Tarina snapped her mouth closed. It was one thing for George to tell her she couldn’t write and that she should give up on her writing career (and raise the babies they’d both already agreed they didn’t want, but he’d changed his mind in his rapidly approaching middle age, and he’d decided that they both wanted a couple of young-uns around the house. His words.
“I am a writer,” Tarina demanded. “I have to be a writer.”
What she didn’t say was, if she wasn’t a writer, what was she? No husband anymore, and like it or not, her doting mother had taught her that a woman wasn’t a real woman if she couldn’t keep a man, or that relationship would have lasted about a month instead of seven years.
“Look here,” Urfa said. “I think perhaps we got this wrong. Maybe I’m the writer, and you’re the protagonist.”
“In an urban fantasy?”
“Well, yeah. What magic do you know?”
Tarina thought for a second. Then she chastised herself for thinking for a second because magic wasn’t real, and her character wasn’t here talking to her, and for damn sure, she was having a mental breakdown. She shook her head.
“No magic,” she said.
“Are you sure?”
Urfa raised her other hand in front of Tarina’s face, and Tarina felt a tug behind her neck.

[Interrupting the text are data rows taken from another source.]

Lemma os_write_from handle data bytes answers s w :
  (∀ off n, 0 ≤ off → 0 ≤ n → off + n ≤ zlen bytes →
     read_at s data off n = Ret (take (Z.to_nat n) (drop (Z.to_nat off) bytes))) →
  0 ≤ w ≤ zlen bytes → enough answers (zlen bytes - w) →
  run (os_write handle data w (zlen bytes) answers) s =
    Ret (append handle (drop (Z.to_nat w) bytes) s, zlen bytes).
Proof.
  revert s w. induction answers as [|a answers IH]; intros s w Hread Hw (Hne & Hok & Hsum); [done|].
  set (n := match a with Wrote n => Z.min (Z.of_nat n) (zlen bytes - w) | _ => 0 end).
  assert (0 ≤ n ≤ zlen bytes - w) as Hn by (unfold n; destruct a; lia).
  assert (run (os_write handle data w (zlen bytes) (a :: answers)) s =
    run (if w + n <? zlen bytes then os_write handle data (w + n) (zlen bytes) answers else mret (w + n))
      (append handle (take (Z.to_nat n) (drop (Z.to_nat w) bytes)) s)) as ->.
  { destruct a; [| |by destruct Hok; constructor]; cbn [os_write]; rewrite run_update_bind;
      fold n; rewrite Hread by lia; done. }
  assert (zlen bytes - w ≤ n + bytes_taken answers ∨ w + n = zlen bytes) as Hrest.
  { unfold n. destruct a; unfold bytes_taken in *; simpl in Hsum; lia. }
  destruct (Z.ltb_spec (w + n) (zlen bytes)) as [Hlt|Hge].
  - rewrite IH.
    + rewrite append_append, Z2Nat.inj_add by lia. rewrite <- drop_drop, take_drop. done.
    + exact Hread.
    + lia.
    + split; [|split; [by intros ?; apply Hok; constructor|lia]].
      intros ->. unfold bytes_taken in Hrest. simpl in Hrest. lia.
  - cbn [run mret prog_ret]. rewrite take_ge; [do 2 f_equal; lia|]. rewrite length_drop. unfold zlen in *. lia.
Qed.

(** ** The invariant between the operations *)

Section writers.
Variable LOG_BUFFER_LOG2 : Z.

(** A buffer that nobody is at holds the bytes [x], and its semaphore counts
    the room that is left. *)
Definition buffer_ok (b : thread_buffer_t) (x : list Z) : Prop :=
  ∃ H, Spsc.inv (queue b) H ∧ item_size (queue b) = 1 ∧ cap_log2 (queue b) = LOG_BUFFER_LOG2 ∧
    concat (drop (Z.to_nat (head (queue b))) H) = x ∧
    mutex (sem b) = false ∧ count (sem b) = LOG_BUFFER_SIZE LOG_BUFFER_LOG2 - zlen x.

(** The list from [o] on: the buffers with their contents. *)
Fixpoint chain (h : gmap nat thread_buffer_t) (o : option nat) (l : list (nat * list Z)) : Prop :=
  match l with
  | [] => o = None
  | (p, x) :: l => o = Some p ∧ ∃ b, h !! p = Some b ∧ buffer_ok b x ∧ chain h (next b) l
  end.

Record log_ok (s : logger) (l : list (nat * list Z)) : Prop := {
  ok_chain : chain (heap s) (global_thread_local_buffer_list s) l;
  ok_apart : NoDup l.*1;
  ok_local me p : thread_local_buffer s !! me = Some p → p ∈ l.*1;
  ok_fresh p : p ∈ l.*1 → (p < next_pointer s)%nat;
}.

Lemma chain_frame h h' o l : (∀ p, p ∈ l.*1 → h' !! p = h !! p) → chain h o l → chain h' o l.
Proof.
  revert o. induction l as [|[p x] l IH]; intros o Hh; [done|]. intros (-> & b & Hb & Hok & Hl).
  split; [done|]. exists b. rewrite Hh by (simpl; constructor). split_and!; [done|done|].
  apply IH; [|done]. intros p' ?. apply Hh. simpl. by constructor.
Qed.

(** Bytes are items of one byte. *)
Lemma content_length q H :
  Spsc.inv q H → item_size q = 1 → zlen (concat (drop (Z.to_nat (head q)) H)) = tail q - head q.
Proof.
  intros Hi Hs. destruct (peeks_cover q H Hi) as (r0 & r1 & x0 & x1 & _ & _ & Hsum & _ & _ & <- & Hl0 & Hl1).
  rewrite zlen_app. lia.
Qed.

Lemma enough_le answers n m : m ≤ n → enough answers n → enough answers m.
Proof. intros ? (? & ? & ?). split_and!; [done|done|lia]. Qed.

(** The bytes of a region of the queue, as a write reads them. *)
Lemma read_region s p b r x off n :
  heap s !! p = Some b → item_size (queue b) = 1 → region (queue b) r = Ret x → zlen x = r.2 →
  0 ≤ off → 0 ≤ n → off + n ≤ zlen x →
  read_at s ((p,.) <$> r.1) off n = Ret (take (Z.to_nat n) (drop (Z.to_nat off) x)).
Proof.
  intros Hb Hs Hr Hl Hoff Hn Hle. unfold region in Hr. destruct (r.1) as [o|]; simpl.
  - unfold deref. rewrite Hb. cbn [mbind outcome_bind]. rewrite Hs, Z.mul_1_r in Hr.
    apply (rd_range_part _ _ _ _ _ _ Hr); lia.
  - injection Hr as <-. change (zlen (@nil Z)) with 0 in *. assert (n = 0) as -> by lia.
    by rewrite drop_nil.
Qed.

Lemma buffer_bounds b x :
  buffer_ok b x → zlen x ≤ LOG_BUFFER_SIZE LOG_BUFFER_LOG2 ≤ 2 ^ 30 ∧
    cap (queue b) = LOG_BUFFER_SIZE LOG_BUFFER_LOG2.
Proof.
  intros (H & Hi & Hs & Hc & <- & _). rewrite (content_length _ _ Hi Hs).
  pose proof (cap_pos _ _ Hi). pose proof (inv_tail _ _ Hi).
  assert (cap (queue b) = LOG_BUFFER_SIZE LOG_BUFFER_LOG2) as <- by (unfold cap, LOG_BUFFER_SIZE; congruence).
  split_and!; lia.
Qed.

(** Taking everything out of the queue, and giving the room back. *)
Lemma drain_ok s p b x pick :
  heap s !! p = Some b → buffer_ok b x → x ≠ [] →
  ∃ b', next b' = next b ∧ buffer_ok b' [] ∧
    run (on_buffer p (on_queue (spsc_queue_multi_pop false (zlen x)));;
         on_buffer p (on_sem (semaphore_signal (zlen x) pick))) s = Ret (set_buffer p b' s, tt).
Proof.
  intros Hb Hok Hx. pose proof (buffer_bounds _ _ Hok) as [Hle Hcap].
  destruct Hok as (H & Hi & Hs & Hc & Hcont & Hm & Hcnt).
  pose proof (content_length _ _ Hi Hs) as Hl. rewrite Hcont in Hl.
  assert (0 < zlen x) as Hpos by (destruct x; [done|rewrite zlen_cons; pose proof (zlen_nonneg x); lia]).
  pose proof (pop_alone _ _ (MultiPop false (zlen x)) Hi) as Hpop.
  destruct (wp_inv _ _ (Hpop ltac:(unfold pop_valid, INT_MAX; simpl; lia))) as ([q' r] & Hrun & [Hc' Hs'] & Hi' & Hr).
  rewrite decide_True in Hr by (simpl; lia). destruct Hr as [Hh _]. cbn [do_pop] in Hrun. cbn [pop_count] in Hh.
  rewrite run_bind, (run_on_queue _ _ _ b) by done. rewrite Hrun. cbn [mbind outcome_bind].
  destruct (signal_alone (zlen x) pick (sem b)) as [c Hsig]; [done|done|unfold INT_MIN, INT_MAX; lia|].
  rewrite (run_on_sem _ _ _ (mkBuffer (next b) (sem b) q')) by apply lookup_insert_eq.
  simpl sem. rewrite Hsig. cbn [mbind outcome_bind].
  exists (mkBuffer (next b) (mkSem (count (sem b) + zlen x) false c) q'). split; [done|]. split.
  - exists H. simpl. split_and!; [done|congruence|congruence| |done|].
    + pose proof (inv_hist _ _ Hi). rewrite drop_ge; [done|]. unfold zlen in *. lia.
    + change (zlen (@nil Z)) with 0. lia.
  - do 2 f_equal. unfold set_buffer, with_heap. simpl. by rewrite insert_insert_eq.
Qed.

Lemma append_nil file s : is_Some (files s !! file) → append file [] s = s.
Proof.
  intros [f Hf]. unfold append, with_files. rewrite Hf. simpl. rewrite app_nil_r, insert_id by done. by destruct s.
Qed.

Lemma flush_buffer_ok file p v s b x :
  heap s !! p = Some b → buffer_ok b x → is_Some (files s !! file) →
  enough (answers1 v) (zlen x) → enough (answers2 v) (zlen x) →
  ∃ b', next b' = next b ∧ buffer_ok b' [] ∧
    run (flush_buffer file p v) s = Ret (set_buffer p b' (append file x s), tt).
Proof.
  intros Hb Hok Hf Ha1 Ha2. pose proof (buffer_bounds _ _ Hok) as [Hle _].
  pose proof Hok as (H & Hi & Hs & _ & Hx & _).
  destruct (peeks_cover _ H Hi) as (r0 & r1 & x0 & x1 & Hr0 & Hr1 & Hsum & Hx0 & Hx1 & Hcat & Hl0 & Hl1).
  rewrite Hx in Hcat. rewrite Hs, Z.mul_1_r in Hl0, Hl1. clear Hx. subst x.
  unfold flush_buffer. rewrite run_bind, (run_on_queue _ _ _ b), Hr0 by done. cbn [mbind outcome_bind].
  assert (set_buffer p (mkBuffer (next b) (sem b) (queue b)) s = s) as ->.
  { apply set_buffer_same. by destruct b. }
  destruct r0 as [ptr1 num1], r1 as [ptr2 num2]. rewrite run_bind, (run_on_queue _ _ _ b), Hr1 by done.
  cbn [mbind outcome_bind].
  assert (set_buffer p (mkBuffer (next b) (sem b) (queue b)) s = s) as ->.
  { apply set_buffer_same. by destruct b. }
  cbn [fst snd] in *. rewrite zlen_app in *. pose proof (zlen_nonneg x0). pose proof (zlen_nonneg x1).
  rewrite run_pure_bind, int_ok by (unfold INT_MIN, INT_MAX; lia). cbn [mbind outcome_bind].
  destruct (Z.ltb_spec 0 (num1 + num2)).
  - replace (num1 + num2) with (zlen (x0 ++ x1)) by (rewrite zlen_app; lia). rewrite <- Hl0, <- Hl1.
    rewrite run_bind, (os_write_from _ _ x0).
    2:{ intros. by apply (read_region s p b (ptr1, num1)). }
    2:{ lia. }
    2:{ eapply enough_le; [|exact Ha1]. lia. }
    cbn [mbind outcome_bind]. rewrite run_pure_bind, Z.eqb_refl. cbn [mbind outcome_bind].
    rewrite run_bind, (os_write_from _ _ x1).
    2:{ intros. by apply (read_region (append _ _ s) p b (ptr2, num2)). }
    2:{ lia. }
    2:{ eapply enough_le; [|exact Ha2]. lia. }
    cbn [mbind outcome_bind]. rewrite run_pure_bind, Z.eqb_refl. cbn [mbind outcome_bind].
    rewrite append_append. change (drop (Z.to_nat 0) x0) with x0. change (drop (Z.to_nat 0) x1) with x1.
    destruct (drain_ok (append file (x0 ++ x1) s) p b (x0 ++ x1) (picked v)) as (b' & ? & ? & Hrun); [done|done| |].
    { intros [-> ->]%app_eq_nil. change (zlen (@nil Z)) with 0 in *. lia. }
    exists b'. split_and!; done.
  - assert (x0 = [] ∧ x1 = []) as [-> ->] by (split; apply zlen_0_inv; lia).
    exists b. split_and!; [done|done|]. rewrite append_nil, set_buffer_same by done. done.
Qed.

Definition enough_for (e : nat * list Z) (v : visit) : Prop :=
  enough (answers1 v) (zlen e.2) ∧ enough (answers2 v) (zlen e.2).
Definition emptied (l : list (nat * list Z)) : list (nat * list Z) := (λ e, (e.1, [])) <$> l.

Lemma flush_buffers_ok file l o visits s :
  chain (heap s) o l → NoDup l.*1 → is_Some (files s !! file) → Forall2 enough_for l visits →
  ∃ h, run (flush_buffers file o visits) s = Ret (append file (concat l.*2) (with_heap s h), tt) ∧
    chain h o (emptied l) ∧ ∀ p, p ∉ l.*1 → h !! p = heap s !! p.
Proof.
  intros Hch Hnd Hf Hv. revert o s Hch Hnd Hf.
  induction Hv as [|[p x] v l visits [Ha1 Ha2] Hv IH]; intros o s Hch Hnd Hf.
  - simpl in Hch. subst o. exists (heap s). split_and!; [|done|done].
    cbn [flush_buffers fmap list_fmap concat]. rewrite append_nil by done. by destruct s.
  - destruct Hch as (-> & b & Hb & Hok & Hch). rewrite fmap_cons in Hnd.
    apply NoDup_cons in Hnd as [Hp Hnd]. cbn [fst snd] in *.
    destruct (flush_buffer_ok file p v s b x) as (b' & Hnext & Hok' & Hrun); [done..|].
    set (s1 := set_buffer p b' (append file x s)) in *.
    assert (∀ p', p' ≠ p → heap s1 !! p' = heap s !! p') as Hother.
    { intros p' ?. unfold s1. simpl. by rewrite lookup_insert_ne. }
    destruct (IH (next b) s1) as (h & Hrest & Hch' & Hout).
    + eapply chain_frame; [|exact Hch]. intros p' Hp'. apply Hother. by intros ->.
    + done.
    + unfold s1. simpl. rewrite lookup_insert_eq. by eexists.
    + exists h. assert (h !! p = Some b') as Hhp.
      { rewrite Hout by done. unfold s1. simpl. by rewrite lookup_insert_eq. }
      split_and!.
      * cbn [flush_buffers]. rewrite run_bind, Hrun. cbn [mbind outcome_bind]. rewrite run_access_bind.
        assert (deref s1 p = Ret b') as Hd by (unfold deref, s1; simpl; by rewrite lookup_insert_eq).
        rewrite Hd. cbn [mbind outcome_bind]. rewrite Hnext, Hrest.
        change (with_heap s1 h) with (append file x (with_heap s h)). by rewrite append_append.
      * split; [done|]. exists b'. rewrite Hnext. by split_and!.
      * intros p' Hp'. rewrite fmap_cons, not_elem_of_cons in Hp'. destruct Hp' as [? ?].
        rewrite Hout by done. by apply Hother.
Qed.

(** An item of one byte for each byte of the array. *)
Lemma offered_bytes q a n xs :
  item_size q = 1 → 0 ≤ n ≤ zlen a → offered q (Some a) n xs → concat xs = take (Z.to_nat n) a.
Proof.
  intros Hs Hn [Hl Hxs]. rewrite Hs in Hxs.
  assert (xs = (λ z, [z]) <$> take (Z.to_nat n) a) as ->.
  { apply list_eq. intros i. rewrite list_lookup_fmap. unfold zlen in *.
    destruct (decide (i < length xs)%nat) as [Hi|Hi].
    - destruct (lookup_lt_is_Some_2 xs i Hi) as [x Hx]. rewrite Hx.
      rewrite <- (Nat2Z.id i) in Hx. pose proof (Hxs (Z.of_nat i) x ltac:(lia) Hx) as Hr.
      rewrite Z.mul_1_r in Hr. rewrite rd_range_ok in Hr by (unfold zlen; lia).
      destruct (lookup_lt_is_Some_2 a i) as [z Hz]; [lia|].
      rewrite lookup_take_lt, Hz by lia. rewrite Nat2Z.id, (drop_S _ z) in Hr by done. by injection Hr as <-.
    - rewrite lookup_ge_None_2 by lia. rewrite lookup_ge_None_2; [done|]. rewrite length_take. lia. }
  generalize (take (Z.to_nat n) a) as ys. induction ys as [|y ys IH]; [done|].
  rewrite fmap_cons. simpl. by f_equal.
Qed.

Lemma run_queue_free b x s p :
  heap s !! p = Some b → buffer_ok b x →
  run (on_buffer p (on_queue spsc_queue_capacity)) s = Ret (s, LOG_BUFFER_SIZE LOG_BUFFER_LOG2) ∧
  run (on_buffer p (on_queue spsc_queue_size)) s = Ret (s, zlen x).
Proof.
  intros Hb Hok. pose proof (buffer_bounds _ _ Hok) as [Hle Hcap].
  destruct Hok as (H & Hi & Hs & Hc & Hcont & _). pose proof (content_length _ _ Hi Hs) as Hl. rewrite Hcont in Hl.
  pose proof (cap_pos _ _ Hi). pose proof (zlen_nonneg x).
  assert (set_buffer p (mkBuffer (next b) (sem b) (queue b)) s = s) as Hsame.
  { apply set_buffer_same. by destruct b. }
  rewrite !(run_on_queue _ _ _ b) by done. unfold spsc_queue_capacity, spsc_queue_size.
  rewrite (run_get_cap _ H) by done. rewrite !run_load_bind. cbn [run mret prog_ret mbind outcome_bind].
  rewrite <- Hl, u64_small, !s32_small by lia. by rewrite Hsame, Hcap.
Qed.

(** The write into a buffer with room. *)
Definition write_into (p : nat) (data : list Z) (size : Z) (w : write_luck) : prog logger unit :=
  on_buffer p (on_sem (semaphore_wait (s32 size) (-1) (started w) (sleeps w)));;
  on_buffer p (on_queue (spsc_queue_multi_push (Some data) (s32 size)));;
  mret tt.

She leaned forward and opened her mouth to deny again, but a light shot out of her and past Urfa to shatter the other dining room window and burn a hole through her favorite elm.
“I knew there was magic in you,” Urfa said.
“There’s no such thing…” Tarina protested at first, then another burst of light shot out of her mouth and burned another hole into the tree.
“I can teach you,” Urfa said.
“Teach me, oh figment,” Tarina replied.
“Not here,” Urfa told her. “This world…there’s something wrong with it. The magic seems to have mostly dried up here. You need to come to my world.”
“Your world?”
“Yes,” Urfa said, extending her hand. “No job, no relationships, and just this house. Is there really any reason to stay?”
“My publisher would probably like me to stay,” Tarina said.
“Your publisher will drop you if you give them me standing barefoot on the edge of a cliff following some stupid lie my ex-lover gave me.”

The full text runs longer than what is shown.